Sometimes it’s possible to take labels like Isle of Jura a little for granted, seemingly endless high quality music, along with top artwork from the super talented Bradley Pinkerton added in for good measure. Guaranteed top drawer stuff. The comps and reissues just continue to emerge from a bottomless well of musical depths, but artist albums tend to be a little more rare. Besides from the Jura Soundsystem records, and maybe the Ronnie Lion album, this is newish territory for IoJ.

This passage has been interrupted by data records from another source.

Definition is_done (p : prog (state St) Z) : Prop := match p with Done _ => True | _ => False end.

Definition start (qs : list (attrs * prog St Z)) : list (prog (state St) Z) :=
  (λ q, dispatch q.1 q.2) <$> qs.

Lemma dispatch_reachable qs m c :
  (∀ a, gauge a m = 0) → rtc pstep (start qs, m) c →
  Interleave.config_ok (λ _, True) (λ _ _, True) moves ended (counted_ok qs.*1) c.
Proof.
  intros H0 Hc. eapply safe_reachable; [|done|exact Hc|].
  - intros φs i φ φ' m1 m2 HI _ _. by apply counted_step.
  - exists ((λ q, (q.1, Before)) <$> qs). split_and!; [done| |].
    + split; [by rewrite <- list_fmap_compose|]. cbn. intros a. rewrite H0. clear.
      induction qs as [|q qs IH]; [done|]. cbn. rewrite <- IH. unfold counts. cbn. by case_decide.
    + cbn. apply Forall2_fmap, Forall_Forall2_diag, Forall_true. intros [a p]. exists (λ _, True).
      split_and!; [apply always_stable|done|apply safe_dispatch].
Qed.

Lemma counted_bounds a qs φs : φs.*1 = qs.*1 → 0 ≤ counted a φs ≤ total a qs.
Proof.
  revert φs. induction qs as [|q qs IH]; intros [|φ φs]; cbn; try done. intros [= Hφ Hφs].
  specialize (IH φs Hφs). unfold counts, same_labels. rewrite Hφ. destruct φ.2; case_decide; lia.
Qed.

Lemma counted_leaked a qs φs ts m :
  φs.*1 = qs.*1 → Forall is_done ts →
  Forall2 (Interleave.task_ok (λ _, True) (λ _ _, True) moves ended m) φs ts →
  counted a φs = leaked a qs ts.
Proof.
  intros Hq Hd Hts. revert qs Hq Hd. induction Hts as [|φ p φs ts Hp _ IH]; intros [|q qs] Hq Hd; try done.
  injection Hq as Hφ Hφs. apply Forall_cons in Hd as [Hd1 Hd]. cbn [counted leaked].
  rewrite (IH qs Hφs Hd). f_equal. destruct p as [o|]; [|done]. destruct Hp as (κ & _ & _ & Ho). cbn in Ho.
  unfold counts, cancelled, same_labels. rewrite <- Hφ. destruct o as [z|e]; cbn in Ho.
  - case_decide; [|done]. by destruct φ.2.
  - case_decide as Ha; [|by destruct (_ || _)]. rewrite Ha in Ho.
    destruct (is_exception e) eqn:Ee, (unmetered (at_path a)) eqn:Eu; cbn; destruct φ.2; naive_solver.
Qed.

(** C38: the gauge of active requests.  However concurrent requests interleave,
    and however they end, the gauge under given labels stays between 0 and the
    number of those requests; once all have ended it is the number of those
    that were cancelled: every other response or exception counts itself out,
    and a cancellation, which [except Exception] does not catch, never does. *)
Theorem gauge_balance (qs : list (attrs * prog St Z)) m m' (ts : list (prog (state St) Z)) (a : attrs) :
  (∀ a, gauge a m = 0) → rtc pstep (start qs, m) (ts, m') →
  0 ≤ gauge a m' ≤ total a qs ∧ (Forall is_done ts → gauge a m' = leaked a qs ts).
Proof.
  intros H0 Hsteps. destruct (dispatch_reachable qs m _ H0 Hsteps) as (φs & _ & [Hq Hg] & Hts). cbn in Hg, Hts.
  rewrite Hg. split; [by apply counted_bounds|]. intros Hd. by eapply counted_leaked.
Qed.
End gauge.
End MetricsMiddleware.
(* ===== verification/Logging.v ===== *)
(** * Structured logging

    Models [src/src/presentation/logging_config.py]: the filter that stamps
    records with the correlation id, the JSON formatter and the set-up of the
    root logger; and the hook of [instrument_logging] in
    [src/src/infrastructure/observability/setup.py].  A formatted traceback and
    the local time of [%(asctime)s] come from the standard library's [logging]:
    they are inputs. *)

From S2P Require Import Prelude PyDict PyText PyJson PyTime Prog.
Local Open Scope Z_scope.

(** ** Records *)

(** [record.exc_info]: falsy, [True], or a tuple with the formatted exception, if any. *)
Inductive exc_info :=
| NoInfo
| InfoTrue
| InfoTuple (formatted : option pystr).

Record LogRecord := MkRecord {
  levelno : Z;
  levelname : pystr;
  name : pystr;
  message : outcome pystr;  (** [getMessage()] *)
  created : Z;              (** microseconds *)
  exc : exc_info;
  correlation_id : option pystr;
  otelTraceID : option pystr;
  otelSpanID : option pystr;
  otelTraceSampled : option bool
}.

Definition set_exc (x : exc_info) (r : LogRecord) : LogRecord :=
  MkRecord (levelno r) (levelname r) (name r) (message r) (created r) x
    (correlation_id r) (otelTraceID r) (otelSpanID r) (otelTraceSampled r).
Definition set_correlation_id (c : pystr) (r : LogRecord) : LogRecord :=
  MkRecord (levelno r) (levelname r) (name r) (message r) (created r) (exc r)
    (Some c) (otelTraceID r) (otelSpanID r) (otelTraceSampled r).
Definition set_trace (tid sid : pystr) (sampled : bool) (r : LogRecord) : LogRecord :=
  MkRecord (levelno r) (levelname r) (name r) (message r) (created r) (exc r)
    (correlation_id r) (Some tid) (Some sid) (Some sampled).

(** [CorrelationIdFilter.filter], in a context with this correlation id: the record
    and whether it passes. *)
Definition correlation_filter (cid : pystr) (r : LogRecord) : LogRecord * bool :=
  (set_correlation_id cid r, true).

(** [_log_hook], for the span context of the current span, if any. *)
Definition log_hook (ctx : option (Z * Z * bool)) (r : LogRecord) : LogRecord :=
  match ctx with
  | None => r
  | Some (trace_id, span_id, sampled) => set_trace (hex_fixed 32 trace_id) (hex_fixed 16 span_id) sampled r
  end.

(** ** [JSONFormatter] *)

(** [exc_info] becomes a tuple; [sys_exc_info] is the exception being handled. *)
Definition resolve_exc_info (sys_exc_info : option pystr) (x : exc_info) : exc_info :=
  match x with InfoTrue => InfoTuple sys_exc_info | _ => x end.

Definition log_entry (r : LogRecord) (text : pystr) : list (pystr * json) := [
    (lit "timestamp", JStr (isoformat (created r)));
    (lit "level", JStr (levelname r));
    (lit "logger", JStr (name r));
    (lit "message", JStr text);
    (lit "correlation_id", JStr (default [] (correlation_id r)));
    (lit "trace_id", JStr (default [] (otelTraceID r)));
    (lit "span_id", JStr (default [] (otelSpanID r)));
    (lit "trace_flags", match otelTraceSampled r with Some b => JBool b | None => JStr [] end)
  ] ++
  match exc r with
  | InfoTuple (Some tb) => [(lit "exception", JStr tb)]
  | _ => []
  end.

(** [JSONFormatter.format]: the line and the record it leaves. *)
Definition json_format `{PyTables} (sys_exc_info : option pystr) (r : LogRecord) : outcome pystr * LogRecord :=
  let r := set_exc (resolve_exc_info sys_exc_info (exc r)) r in
  (text ← message r; Ok (dumps (JObj (log_entry r text))), r).

(** [logging.Formatter] with the readable format of [configure_logging]. *)
Definition plain_format (asctime : pystr) (sys_exc_info : option pystr) (r : LogRecord) : outcome pystr * LogRecord :=
  (text ← message r;
   Ok (asctime ++ lit " " ++ levelname r ++ lit " " ++ name r ++ lit " [cid=" ++
       default [] (correlation_id r) ++ lit "]: " ++ text ++
       match exc r with InfoTuple (Some tb) => [10] ++ tb | _ => [] end), r).

(** ** [configure_logging] *)

Inductive formatter := Json | Plain.
Record handler := MkHandler { filters : list unit; format_with : formatter }.
Record logger := MkLogger { level : Z; handlers : list handler }.

Definition INFO : Z := 20.

(** The level is set, the handlers are cleared, one with the filter is added. *)
Definition configure_logging (json_output : bool) (lvl : Z) (root : logger) : logger :=
  MkLogger lvl ([] ++ [MkHandler [tt] (if json_output then Json else Plain)]).

(** A record through a handler: the filters, then the formatter. *)
Definition emit `{PyTables} (cid asctime : pystr) (sys_exc_info : option pystr) (h : handler) (r : LogRecord) :
    outcome pystr :=
  let r := fold_left (λ r _, (correlation_filter cid r).1) (filters h) r in
  match format_with h with
  | Json => (json_format sys_exc_info r).1
  | Plain => (plain_format asctime sys_exc_info r).1
  end.

(** A record through the root logger. *)
Definition log_through `{PyTables} (cid asctime : pystr) (sys_exc_info : option pystr) (root : logger) (r : LogRecord) :
    list (outcome pystr) :=
  if level root <=? levelno r then map (λ h, emit cid asctime sys_exc_info h r) (handlers root) else [].

(** ** Properties *)

(** An object whose values are strings and booleans prints on one line, whatever
    characters it holds. *)
Definition flat (v : json) : Prop := match v with JStr _ | JBool _ => True | _ => False end.

Lemma dumps_printable `{PyTables} l :
  Forall (λ kv, flat kv.2) l → Forall (λ c, printable c = true) (dumps (JObj l)).
Proof.
  intros Hl. unfold dumps. cbn [dumps_with]. change (lit "{") with [123]. cbn [app].
  constructor; [done|]. apply Forall_app. split; [|by repeat constructor].
  apply py_join_Forall; [by repeat constructor|].
  induction Hl as [|[k v] l Hv Hl IH]; cbn [map]; [constructor|]. constructor; [|done].
  rewrite Forall_app. split; [apply json_quote_printable|]. do 2 (constructor; [done|]).
  destruct v as [|b| | |s| |]; try done; [destruct b; by repeat constructor|apply json_quote_printable].
Qed.

Lemma log_entry_flat r text : Forall (λ kv, flat kv.2) (log_entry r text).
Proof.
  unfold log_entry. apply Forall_app. split.
  - repeat constructor. by destruct (otelTraceSampled r).
  - destruct (exc r) as [| |[tb|]]; repeat constructor.
Qed.

(** The traceback that goes with a record: its own, or that of the exception being
    handled. *)
Definition traceback (sys_exc_info : option pystr) (r : LogRecord) : option pystr :=
  match exc r with NoInfo => None | InfoTrue => sys_exc_info | InfoTuple tb => tb end.

(** The texts of a record hold no lone surrogate. *)
Definition readable (cid text : pystr) (tb : option pystr) (r : LogRecord) : Prop :=
  str_ok (levelname r) = true ∧ str_ok (name r) = true ∧ str_ok text = true ∧ str_ok cid = true ∧
  str_ok (default [] (otelTraceID r)) = true ∧ str_ok (default [] (otelSpanID r)) = true ∧
  str_ok (default [] tb) = true.

(** The record that the formatter works on. *)
Definition stamped (cid : pystr) (sys_exc_info : option pystr) (r : LogRecord) : LogRecord :=
  set_exc (resolve_exc_info sys_exc_info (exc r)) (set_correlation_id cid r).

Lemma stamped_exc cid sys_exc_info r :
  match exc (stamped cid sys_exc_info r) with
  | InfoTuple (Some tb) => [(lit "exception", JStr tb)]
  | _ => []
  end = match traceback sys_exc_info r with Some tb => [(lit "exception", JStr tb)] | None => [] end.
Proof. unfold traceback. cbn. by destruct (exc r). Qed.

Lemma log_entry_ok cid sys_exc_info r text :
  readable cid text (traceback sys_exc_info r) r →
  json_ok (JObj (log_entry (stamped cid sys_exc_info r) text)) = true.
Proof.
  intros (H1 & H2 & H3 & H4 & H5 & H6 & H7). unfold log_entry. rewrite stamped_exc.
  cbn [json_ok]. apply andb_true_iff. split.
  - by destruct (traceback sys_exc_info r); vm_compute.
  - rewrite forallb_app. apply andb_true_iff. unfold stamped.
    cbn [forallb json_ok set_exc set_correlation_id created levelname name correlation_id otelTraceID otelSpanID
         otelTraceSampled from_option]. change (id cid) with cid.
    rewrite H1, H2, H3, H4, H5, H6, (text_str_ok _ (isoformat_text _)).
    split; [by destruct (otelTraceSampled r)|]. destruct (traceback sys_exc_info r) as [tb|]; [|done].
    change (str_ok tb = true) in H7. cbn [forallb json_ok]. by rewrite H7.
Qed.

(** C40: the JSON log.  Once [configure_logging] has installed it, whatever the
    root logger was before, a record of its level or above is written once, as
    one line of printable ASCII, whatever characters its texts hold.  Read back
    as JSON the line is an object with these keys and no other: the time of the
    record, its level, its logger, its text, the correlation id of the context it
    was logged in, its trace id, span id and sampling flag (empty when it has
    none), and the traceback if there is an exception.  A record below the level
    is not written. *)
Theorem json_log_line `{PyTables} (cid asctime : pystr) (sys_exc_info : option pystr) (lvl : Z)
    (root : logger) (r : LogRecord) (text : pystr) :
  message r = Ok text →
  let lines := log_through cid asctime sys_exc_info (configure_logging true lvl root) r in
  let tb := traceback sys_exc_info r in
  (levelno r < lvl → lines = []) ∧
  (lvl ≤ levelno r → ∃ line, lines = [Ok line] ∧ Forall (λ c, printable c = true) line ∧
     (readable cid text tb r → ∃ d, loads_str line = Some (JObj d) ∧
        d.*1 = map lit ["timestamp"; "level"; "logger"; "message"; "correlation_id"; "trace_id"; "span_id";
                        "trace_flags"]%string ++ match tb with Some _ => [lit "exception"] | None => [] end ∧
        dict_get (lit "timestamp") d = Some (JStr (isoformat (created r))) ∧
        dict_get (lit "level") d = Some (JStr (levelname r)) ∧
        dict_get (lit "logger") d = Some (JStr (name r)) ∧
        dict_get (lit "message") d = Some (JStr text) ∧
        dict_get (lit "correlation_id") d = Some (JStr cid) ∧
        dict_get (lit "trace_id") d = Some (JStr (default [] (otelTraceID r))) ∧
        dict_get (lit "span_id") d = Some (JStr (default [] (otelSpanID r))) ∧
        dict_get (lit "trace_flags") d = Some (match otelTraceSampled r with Some b => JBool b | None => JStr [] end) ∧
        dict_get (lit "exception") d = JStr <$> tb)).
Proof.
  intros Hm lines tb. unfold lines, log_through. cbn [level configure_logging]. split; intros Hl.
  { by rewrite (proj2 (Z.leb_gt _ _) Hl). }
  rewrite (proj2 (Z.leb_le _ _) Hl).
  unfold emit. cbn [map handlers configure_logging app filters format_with fold_left correlation_filter fst json_format].
  change (exc (set_correlation_id cid r)) with (exc r). fold (stamped cid sys_exc_info r).
  change (message (stamped cid sys_exc_info r)) with (message r). rewrite Hm. cbn [mbind outcome_bind].
  eexists. split; [done|]. split; [apply dumps_printable, log_entry_flat|].
  intros Hr. exists (log_entry (stamped cid sys_exc_info r) text).
  split; [by apply loads_str_dumps, log_entry_ok|]. unfold log_entry. rewrite stamped_exc. fold tb.
  destruct tb; split_and!; reflexivity.
Qed.
Lemma keeps_new (I : container → Prop) o :
  (∀ c, I c → I (new_object o c)) → keeps I (new o).
Proof. intros H0. split; [|done]. intros c Hc. cbn. auto. Qed.

Lemma parts_frame :
  let I c := repository_ c = None in keeps I (session_factory read_settings) ∧ keeps I (cache read_settings).
Proof.
  intros I. assert (Hs : keeps I (get_settings read_settings)) by (apply keeps_lru; [by apply silent_keeps|done]).
  split; apply keeps_lru; try done; (apply keeps_bind; [done|]); intros s.
  - apply keeps_bind; [done|]. intros e. by apply keeps_new.
  - by apply keeps_new.
Qed.

Lemma wp_keeps {A} (I : container → Prop) (p : prog container A) Q c :
  keeps I p → I c → wp p Q c → wp p (λ o c', I c' ∧ Q o c') c.
Proof. intros Hp Hc HQ. split; [by apply keeps_run|done]. Qed.

Lemma repository_spec : getter_spec (repository read_settings) (λ r c, repository_ c = Some r).
Proof.
  apply getter_lru. intros c Hc Hn. destruct parts_frame as [Hf Hk].
  apply wp_bind. eapply wp_mono; [apply wp_keeps; [exact Hf|done|by apply session_factory_spec]|].
  intros [f|e] c1 (Hn1 & Hg1 & Hs1 & Hq1); [|done]. specialize (Hq1 f eq_refl). apply wp_bind.
  eapply wp_mono; [apply wp_keeps; [exact Hk|done|by apply cache_spec]|].
  intros [k|e] c2 (Hn2 & Hg2 & Hs2 & Hq2); [|split; [by etrans|done]]. specialize (Hq2 k eq_refl).
  pose proof (grows_session _ _ Hg2 _ Hq1) as Hq. apply wp_act.
  assert (Hg : grows c2 (put_repository (length (objects c2)) (new_object (ORepository f k) c2)))
    by (split; cbn; rewrite ?Hn2; auto with wiring).
  split_and!; [done..|by etrans; [|etrans]|]. by eapply shared_snoc.
Qed.

Ltac next spec := eapply getter_then; [apply spec|done|]; intros.
Ltac wired :=
  apply getter_ret; [done|]; cbn;
  repeat match goal with
  | G : grows _ _ |- _ => destruct G
  end; unfold keeps_field in *; intuition eauto.

Lemma settings_spec : getter_spec (get_settings read_settings) (λ s c, True).
Proof.
  intros c Hc. apply wp_settings; [|intros e; by split_and!]. intros s c' [->|[Hs ->]]; [by split_and!|].
  split_and!; [by apply grows_settings_put|by apply shared_settings|done].
Qed.

Lemma own_broker_spec : getter_spec (new OInMemoryBroker) (λ b c, objects c !! b = Some OInMemoryBroker).
Proof.
  intros c Hc. apply wp_act. assert (Hg : grows c (new_object OInMemoryBroker c)) by (split; cbn; auto with wiring).
  split; [done|]. split; [by eapply shared_snoc|]. intros b [= <-]. by apply list_lookup_middle.
Qed.

Lemma get_spec g : getter_spec (get fast_resize read_settings g) (λ u c, built_of c u).
Proof.
  intros c Hc. destruct g; cbn [get].
  - next repository_spec. next storage_spec. next broker_spec. wired.
  - next repository_spec. next storage_spec. next processor_spec. wired.
  - next repository_spec. next storage_spec. wired.
  - next repository_spec. wired.
  - next repository_spec. next storage_spec. wired.
  - next settings_spec. next broker_spec. destruct x0 as [b|].
    + apply wp_bind, wp_ret. next repository_spec. next storage_spec. next processor_spec. wired.
    + next own_broker_spec. next repository_spec. next storage_spec. next processor_spec.
      wired. right. split; [by auto|]. do 3 (eapply prefix_lookup_Some; [|eassumption]). done.
Qed.

(** Getters in any order and number. *)
Lemma gets_spec gs :
  getter_spec (map_prog (get fast_resize read_settings) gs) (λ us c, Forall (built_of c) us).
Proof.
  induction gs as [|g gs IH]; intros c Hc; cbn [map_prog]; [by apply getter_ret|].
  next get_spec. next IH. apply getter_ret; [done|]. constructor; [by eapply built_grows|done].
Qed.
End sequential.

(** *** Getters, interleaved *)

Section interleaved.
Context `{Tables : PyTables, Library : Pillow, Files : FileSystem} (fast_resize : option FastResize) (read_settings : prog container Settings).
Hypothesis read_pure : silent eq read_settings.
Context (r s : nat).

(** The repository and the storage are kept. *)
Definition warm (c : container) : Prop := repository_ c = Some r ∧ storage_ c = Some s.

Definition stays {A} (p : prog container A) (Q : A → Prop) : Prop :=
  safe (Ph := unit) warm (λ _ _, True) (λ _ _ _ _, True) () (λ _, True) p
    (λ _ _ o, ∀ x, o = Ok x → Q x).

Lemma stays_any {A} (p : prog container A) Q κ :
  stays p Q → safe warm (λ _ _, True) (λ _ _ _ _, True) () κ p (λ _ _ o, ∀ x, o = Ok x → Q x).
Proof. destruct p; [done|]. intros Hp w Hw Hs _. exact (Hp w Hw Hs I). Qed.

Lemma stays_bind {A B} (p : prog container A) (f : A → prog container B) Q R :
  stays p Q → (∀ x, Q x → stays (f x) R) → stays (p ≫= f) R.
Proof.
  intros Hp Hf. apply safe_bind. eapply safe_mono; [exact Hp|]. intros [] κ [x|e] HQ; [|done].
  apply stays_any, Hf. by apply HQ.
Qed.

Lemma stays_act {A} (f : container → outcome A * container) (Q : A → Prop) :
  (∀ c, warm c → warm (f c).2 ∧ ∀ x, (f c).1 = Ok x → Q x) → stays (act f) Q.
Proof.
  intros Hf. apply safe_act. intros c Hc _ _. destruct (Hf c Hc) as [Hw Hx]. by exists (), (λ _, True).
Qed.

Lemma stays_read {A} (p : prog container A) : silent eq p → stays p (λ _, True).
Proof.
  intros Hp. eapply safe_silent; [|done|exact Hp|done]. by intros w w' ->.
Qed.

Lemma stays_done {A} (o : outcome A) : stays (Done o) (λ _, True).
Proof. done. Qed.

Lemma stays_new o : stays (new o) (λ _, True).
Proof. by apply stays_act. Qed.

Lemma stays_lru {A} get (put : A → container → container) make (Q : A → Prop) :
  (∀ c x, warm c → get c = Some x → Q x) → (∀ c x, warm c → get c = None → warm (put x c)) →
  stays make Q → stays (lru_cache get put make) Q.
Proof.
  intros Hg Hp Hm c Hc _ _. cbn. destruct (get c) as [x|] eqn:Hx.
  - exists (), (λ _, True). split_and!; try done. intros ? [= <-]. by eapply Hg.
  - exists (), (λ _, True). split_and!; try done. eapply stays_any, stays_bind; [exact Hm|].
    intros x HQ. apply stays_act. intros c' Hc'. cbn. destruct (get c') eqn:E; (split; [auto|]); by intros ? [= <-].
Qed.

(** Making something else. *)
Lemma stays_making {A} get (put : A → container → container) make :
  (∀ c x, warm c → warm (put x c)) → stays make (λ _, True) → stays (lru_cache get put make) (λ _, True).
Proof. intros Hp Hm. apply stays_lru; auto. Qed.

Lemma settings_stays : stays (get_settings read_settings) (λ _, True).
Proof. apply stays_making; [done|]. by apply stays_read. Qed.

Ltac any := eapply stays_bind; [|intros ? _].

Lemma repository_stays : stays (repository read_settings) (λ x, x = r).
Proof.
  intros c [Hr Hs] _ _. cbn. rewrite Hr. exists (), (λ _, True). split_and!; try done. by intros ? [= <-].
Qed.

Lemma storage_stays : stays (storage read_settings) (λ x, x = s).
Proof.
  intros c [Hr Hs] _ _. cbn. rewrite Hs. exists (), (λ _, True). split_and!; try done. by intros ? [= <-].
Qed.

Lemma broker_stays : stays (broker read_settings) (λ _, True).
Proof.
  apply stays_making; [done|]. any; [apply settings_stays|]. destruct (broker_enabled _); [|done].
  any; [apply stays_new|done].
Qed.

Lemma processor_stays : stays (processor fast_resize read_settings) (λ _, True).
Proof.
  apply stays_making; [done|]. any; [apply settings_stays|]. any; [apply stays_done|apply stays_new].
Qed.

Lemma get_stays g : stays (get fast_resize read_settings g) (uses r s).
Proof.
  assert (Hret : ∀ u, uses r s u → stays (mret u) (uses r s)) by (intros u Hu ? [= <-]; done).
  assert (Hrep : ∀ f, stays (f r) (uses r s) → stays (repository read_settings ≫= f) (uses r s))
    by (intros f Hf; eapply stays_bind; [apply repository_stays|by intros ? ->]).
  assert (Hsto : ∀ f, stays (f s) (uses r s) → stays (storage read_settings ≫= f) (uses r s))
    by (intros f Hf; eapply stays_bind; [apply storage_stays|by intros ? ->]).
  destruct g; cbn [get].
  - apply Hrep, Hsto. any; [apply broker_stays|]. by apply Hret.
  - apply Hrep, Hsto. any; [apply processor_stays|]. by apply Hret.
  - by apply Hrep, Hsto, Hret.
  - by apply Hrep, Hret.
  - by apply Hrep, Hsto, Hret.
  - any; [apply settings_stays|]. any; [apply broker_stays|].
    any; [destruct x0; [apply (stays_done (Ok _))|apply stays_new]|]. apply Hrep, Hsto. any; [apply processor_stays|]. by apply Hret.
Qed.
End interleaved.

(** ** The wiring *)

Section correct.
Context `{Tables : PyTables, Library : Pillow, Files : FileSystem} (fast_resize : option FastResize) (read_settings : prog container Settings).
Local Abbreviation getter_task := (get fast_resize read_settings).

(** What the wiring promises of the requests [gs], made one after the other,
    and of requests [hs] that come together once a request has been wired. *)
Definition wiring_ok (gs hs : list getter) : Prop :=
  let first := run (map_prog getter_task gs) empty_container in
  shared first.2 ∧
  (∀ us, first.1 = Ok us → Forall (built_of first.2) us) ∧
  (∀ c r s ts c', warm r s c → rtc pstep (map getter_task hs, c) (ts, c') →
     warm r s c' ∧ ∀ i u, ts !! i = Some (Done (Ok u)) → uses r s u).

(** C21: each collaborator (engine and session factory, cache, repository, storage, processor,
    Kafka broker) is made at most once by requests that come one after the
    other, in whatever order the use cases are asked for and whatever fails:
    every object made is the one kept, and every use case is made of the
    kept ones, so that all share one repository, cache and storage.  Requests
    that are wired in interleaved threads share them as well once a repository
    and a storage are kept; before that they may not (see the examples). *)
Theorem wiring_shares gs hs : silent eq read_settings → wiring_ok gs hs.
Proof.
  intros Hread. assert (Hs0 : shared empty_container) by (intros i o [=]).
  destruct (gets_spec fast_resize read_settings Hread gs empty_container Hs0) as (_ & Hs & HQ).
  split; [exact Hs|]. split; [exact HQ|]. intros c r s ts c' Hw Hsteps.
  destruct (safe_reachable (Ph := unit) (warm r s) (λ _ _, True) (λ _ _ _ _, True)
    (λ _ _ o, ∀ u, o = Ok u → uses r s u) (λ _ _, True) ltac:(done) ltac:(done) _ _ Hsteps) as (φs & Hw' & _ & Hts).
  - exists (replicate (length hs) ()). split_and!; [done..|]. cbn. apply Forall2_replicate_l; [by rewrite length_map|].
    apply List.Forall_map, Forall_true. intros g. exists (λ _, True). split_and!; [done..|].
    by apply get_stays.
  - split; [done|]. intros i u Hi. destruct (Forall2_lookup_r _ _ _ _ _ Hts Hi) as (φ & _ & κ & _ & _ & Hu). by apply Hu.
Qed.
End correct.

Alek Lee is a perfect choice for the label to further dip into that pool. His Antinote album, ‘You!’, from a couple of years ago was a wonky off kilter pop affair, mixing twisted beats through a dub blender to come out with something that was pretty unique and a lot of fun. And his edits speak for themselves, he’s someone with a pleasantly distorted taste. This time out with ‘Cold Feet’, he’s gone fully instrumental without losing any of that ‘off’ sounding approach that marks him out.

‘Cold Feet’s’ title track starts off with some gently arresting guitar strums ahead of a lovely organ line that sits just on the right side of pop funk. ‘Pino Pino’ strays into Balearic psychedelia, a drum and guitar combination that rolls along at just the right chop. Then ‘The Right Thing’ brings some very obese bass sounds into the mix and a more machine drum backing. ‘Was Was Was’ dubs out to some spacious guitar soloing and a cheeky horn accompaniment.

‘Illusions’ verges into fast reggae with a melodic piano line that would bring a smile to any sunkissed lips. Every album should have a fitting finale and ‘Cold Feet Desert’ slots into that category with an easy charm, waves sweep over the backing and that guitar rears its welcome fret to close it all out. While it would be foolish to want Isle of Jura to put any stop on the quality reissue conveyor, they can certainly carry on with new stuff when it’s this good.

Cold Feet by Alek Lee is out on 12 September via Isle of Jura.